As for the rest of the guys, there’s not a whole lot to write home about. Ferreira hasn’t done much, finishing 9th, 13th and 13th in his three starts at Trestles, but it’s worth mentioning that they all obviously took place pre-2018, when he rapidly ascended up the world rankings. Conner Coffin’s first two events at the top level took place at the Hurley Pro in 2011 and 2012 when he was still a teenager and didn’t go so well, while in 2016 and 2017 he made it one round further but still couldn’t do any better than a 13th-place finish. And as for Cibilic – well, he’s a rookie, so we don’t have much to go on with regards to past performances at Trestles.
Toledo is the clear standout here; this has proven to be one of his favourite waves in the world, while everyone else in the field has either been well below their best or never competed at Trestles.
There has been a little more success here among the women who will compete at the WSL Finals. Both Gilmore and Moore have won at Trestles in the past, and incidentally both of those wins came in years in which they won one of the seven and four respective world titles they have thus far accumulated (Tyler Wright also won the world title the year she took out the Swatch Women’s Pro – there must be something in the water). On top of that, Gilmore finished 2nd in 2016 and 5th in 2017, while Moore also has a couple of 5th-place finishes to her name.

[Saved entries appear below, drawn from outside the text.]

(** An [int] that has a text: at most [int_max_str_digits] digits. *)
Definition short (z : Z) : bool := within_digits (int_repr z).

Definition key_fits (k : pyval) : bool :=
  match k with
  | PyInt z => short z
  | _ => true
  end.

(** A value within the limits, [room] being what the stack allows: no
    [int] too long, as a value or as a key, and at most [room] lists,
    tuples and dictionaries one inside the other. *)
Fixpoint fits (room : nat) (v : pyval) {struct v} : bool :=
  match v with
  | PyInt z => short z
  | PyList items | PyTuple items =>
      match room with
      | O => false
      | S room' => forallb (fits room') items
      end
  | PyDict items =>
      match room with
      | O => false
      | S room' =>
          forallb (fun kv : pyval * pyval =>
                     let (k, x) := kv in key_fits k && fits room' x) items
      end
  | _ => true
  end.

(** A pair within the limits. *)
Definition item_fits (room : nat) (kv : pyval * pyval) : bool :=
  let (k, x) := kv in key_fits k && fits room x.

(** A value that [json.dumps] writes: serializable, and within the
    limits. *)
Definition writable (room : nat) (v : pyval) : Prop :=
  serializable v = true /\ fits room v = true.

End Model.

(** ** Worlds for the examples *)

Section Worlds.

Context {F : PyFloatOps} {K : PyStack}.

(** A server that [Request] always reaches: [reply] is what [urlopen]
    gives for a request, the body of a response or an exception.  The
    state holds the bodies of the responses opened so far; a response is
    named by its place there. *)
Definition server (reply : Request -> result pybytes) : World :=
  {| wstate := list pybytes;
     on_request := fun _ => Ok tt;
     on_urlopen := fun r _ st =>
       match reply r with
       | Ok body => (Ok (List.length st), st ++ [body])
       | Raise e => (Raise e, st)
       end;
     on_read := fun h st =>
       (match nth_error st h with
        | Some body => Ok body
        | None => Raise ValueError
        end, st);
     on_exit := fun _ st => st;
     on_print := fun _ st => st |}.

(** The mock endpoint of the specification: it answers
    [{"ok": true, "echo": <received params>}]. *)
Definition echo_reply (r : Request) : result pybytes :=
  (text <- decode_utf8 (data r) ;;
   envelope <- json_loads text ;;
   match dict_get envelope (lit "params") with
   | Some params =>
       out <- json_dumps None
                (PyDict [(PyStr (lit "ok"), PyBool true);
                         (PyStr (lit "echo"), params)]) ;;
       encode_utf8 out
   | None => Raise (Raised "HTTPError")
   end)%result.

Fitzgibbons’ best finish was a 2nd back in 2014, when she went down to Gilmore, while she’s come 5th twice and 13th once in the other three incarnations of the event. Defay has also performed reasonably, slotting in in 3rd place behind Fitzgibbons and Gilmore in 2014 and managing 5th a couple of years later. Weston-Webb is the worst-performed of the lot; in three efforts she didn’t finish higher than 9th, though she is a far better surfer today than she was back then.
Unlike on the men’s side of things, where Toledo is clearly the best performed surfer at Trestles among those competing, there’s a much more even distribution on the women’s side. All of Gilmore, Moore, Fitzgibbons and Defay have surfed well here in the past, so each of them should have plenty of confidence on the wave.
It’s been four years since the Championship Tour last competed at Trestles, one of the most iconic waves in one of the world’s most iconic surfing regions. This time though, there’s a little more on the line than at those past events, and for the first time in history, this famous venue will be the location at which two new world champions are crowned.